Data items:
◇ ◇ ◇ ◇

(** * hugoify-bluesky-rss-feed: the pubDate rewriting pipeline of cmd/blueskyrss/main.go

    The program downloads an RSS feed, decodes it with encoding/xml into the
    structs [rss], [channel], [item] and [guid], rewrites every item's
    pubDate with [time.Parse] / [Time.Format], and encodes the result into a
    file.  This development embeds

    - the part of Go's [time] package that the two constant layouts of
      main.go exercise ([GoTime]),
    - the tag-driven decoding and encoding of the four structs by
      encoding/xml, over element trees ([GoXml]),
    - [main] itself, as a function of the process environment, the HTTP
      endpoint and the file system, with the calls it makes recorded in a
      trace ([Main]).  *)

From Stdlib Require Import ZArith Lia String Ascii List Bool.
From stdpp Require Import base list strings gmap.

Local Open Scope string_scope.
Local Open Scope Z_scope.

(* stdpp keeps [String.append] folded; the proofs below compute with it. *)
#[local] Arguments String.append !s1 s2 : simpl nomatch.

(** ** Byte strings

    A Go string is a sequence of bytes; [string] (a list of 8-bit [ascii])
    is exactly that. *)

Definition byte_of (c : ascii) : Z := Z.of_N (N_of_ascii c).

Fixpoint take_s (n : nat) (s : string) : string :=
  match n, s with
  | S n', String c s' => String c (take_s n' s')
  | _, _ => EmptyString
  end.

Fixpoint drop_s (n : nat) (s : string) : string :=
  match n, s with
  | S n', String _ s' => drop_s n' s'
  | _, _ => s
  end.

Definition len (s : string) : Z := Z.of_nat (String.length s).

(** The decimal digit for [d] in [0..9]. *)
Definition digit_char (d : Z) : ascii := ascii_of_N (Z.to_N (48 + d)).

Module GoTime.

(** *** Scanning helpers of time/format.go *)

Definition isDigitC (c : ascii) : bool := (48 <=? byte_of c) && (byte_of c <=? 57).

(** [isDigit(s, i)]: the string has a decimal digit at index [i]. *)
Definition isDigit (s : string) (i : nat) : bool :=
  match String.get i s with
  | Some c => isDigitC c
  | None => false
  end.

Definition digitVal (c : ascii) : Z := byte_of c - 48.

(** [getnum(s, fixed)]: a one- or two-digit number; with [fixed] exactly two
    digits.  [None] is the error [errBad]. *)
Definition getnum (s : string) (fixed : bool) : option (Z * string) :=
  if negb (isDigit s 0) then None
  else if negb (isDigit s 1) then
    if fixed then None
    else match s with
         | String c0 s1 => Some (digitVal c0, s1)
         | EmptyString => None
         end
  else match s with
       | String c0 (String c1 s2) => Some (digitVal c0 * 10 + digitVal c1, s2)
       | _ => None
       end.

◇ ◇ ◇ ◇

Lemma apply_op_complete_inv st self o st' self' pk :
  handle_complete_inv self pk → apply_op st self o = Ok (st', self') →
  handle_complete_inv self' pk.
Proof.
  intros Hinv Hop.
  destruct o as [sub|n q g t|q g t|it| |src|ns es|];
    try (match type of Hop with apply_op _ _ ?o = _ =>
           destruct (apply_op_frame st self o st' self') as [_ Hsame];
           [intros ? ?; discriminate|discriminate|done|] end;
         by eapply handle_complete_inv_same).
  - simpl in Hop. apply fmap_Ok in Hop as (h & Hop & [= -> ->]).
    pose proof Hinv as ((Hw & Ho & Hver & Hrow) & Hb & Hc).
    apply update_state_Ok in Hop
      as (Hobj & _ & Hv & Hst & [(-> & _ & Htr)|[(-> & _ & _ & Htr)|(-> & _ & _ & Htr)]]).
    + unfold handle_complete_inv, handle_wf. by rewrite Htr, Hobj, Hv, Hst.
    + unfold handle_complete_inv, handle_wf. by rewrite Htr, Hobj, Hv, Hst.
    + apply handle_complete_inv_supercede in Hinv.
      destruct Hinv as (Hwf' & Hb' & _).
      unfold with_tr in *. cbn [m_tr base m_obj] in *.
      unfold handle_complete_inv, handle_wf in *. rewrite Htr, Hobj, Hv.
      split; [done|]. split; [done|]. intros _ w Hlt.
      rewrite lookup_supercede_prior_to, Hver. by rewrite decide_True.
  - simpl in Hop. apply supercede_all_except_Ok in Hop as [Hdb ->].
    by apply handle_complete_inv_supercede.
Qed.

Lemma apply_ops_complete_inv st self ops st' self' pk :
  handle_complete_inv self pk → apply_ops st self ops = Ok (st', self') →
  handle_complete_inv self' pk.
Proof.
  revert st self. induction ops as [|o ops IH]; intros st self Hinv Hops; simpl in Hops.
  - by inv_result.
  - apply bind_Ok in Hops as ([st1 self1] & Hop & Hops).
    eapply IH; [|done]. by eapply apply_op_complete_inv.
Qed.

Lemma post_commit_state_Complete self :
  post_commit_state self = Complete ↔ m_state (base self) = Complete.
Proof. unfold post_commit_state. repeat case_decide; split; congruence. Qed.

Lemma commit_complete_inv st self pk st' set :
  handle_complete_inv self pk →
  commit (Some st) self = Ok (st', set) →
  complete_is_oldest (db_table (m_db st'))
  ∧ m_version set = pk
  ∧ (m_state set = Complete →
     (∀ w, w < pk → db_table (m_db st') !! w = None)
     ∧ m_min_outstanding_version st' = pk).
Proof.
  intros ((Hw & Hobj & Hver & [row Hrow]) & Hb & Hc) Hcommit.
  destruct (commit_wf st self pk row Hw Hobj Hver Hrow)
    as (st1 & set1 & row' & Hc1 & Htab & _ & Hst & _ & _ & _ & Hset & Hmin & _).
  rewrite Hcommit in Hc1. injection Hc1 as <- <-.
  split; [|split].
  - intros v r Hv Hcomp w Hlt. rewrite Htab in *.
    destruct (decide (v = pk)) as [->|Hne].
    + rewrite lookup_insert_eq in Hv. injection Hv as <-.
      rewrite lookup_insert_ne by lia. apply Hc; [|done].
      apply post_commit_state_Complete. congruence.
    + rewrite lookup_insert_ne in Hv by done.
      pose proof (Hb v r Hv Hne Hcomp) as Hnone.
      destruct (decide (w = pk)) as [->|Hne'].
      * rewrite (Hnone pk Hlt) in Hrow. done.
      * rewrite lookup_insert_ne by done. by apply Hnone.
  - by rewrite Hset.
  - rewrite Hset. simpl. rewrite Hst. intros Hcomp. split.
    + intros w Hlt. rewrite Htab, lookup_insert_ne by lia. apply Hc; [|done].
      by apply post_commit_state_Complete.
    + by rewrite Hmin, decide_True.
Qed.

◇ ◇ ◇ ◇

EXERCISE
Copy out the lines above exactly, beginning at the one that contains "Lemma commit_complete_inv st" and ending at the one that contains "destruct (commit_wf st".

WRITTEN RESPONSE
Lemma commit_complete_inv st self pk st' set :
  handle_complete_inv self pk →
  commit (Some st) self = Ok (st', set) →
  complete_is_oldest (db_table (m_db st'))
  ∧ m_version set = pk
  ∧ (m_state set = Complete →
     (∀ w, w < pk → db_table (m_db st') !! w = None)
     ∧ m_min_outstanding_version st' = pk).
Proof.
  intros ((Hw & Hobj & Hver & [row Hrow]) & Hb & Hc) Hcommit.
  destruct (commit_wf st self pk row Hw Hobj Hver Hrow)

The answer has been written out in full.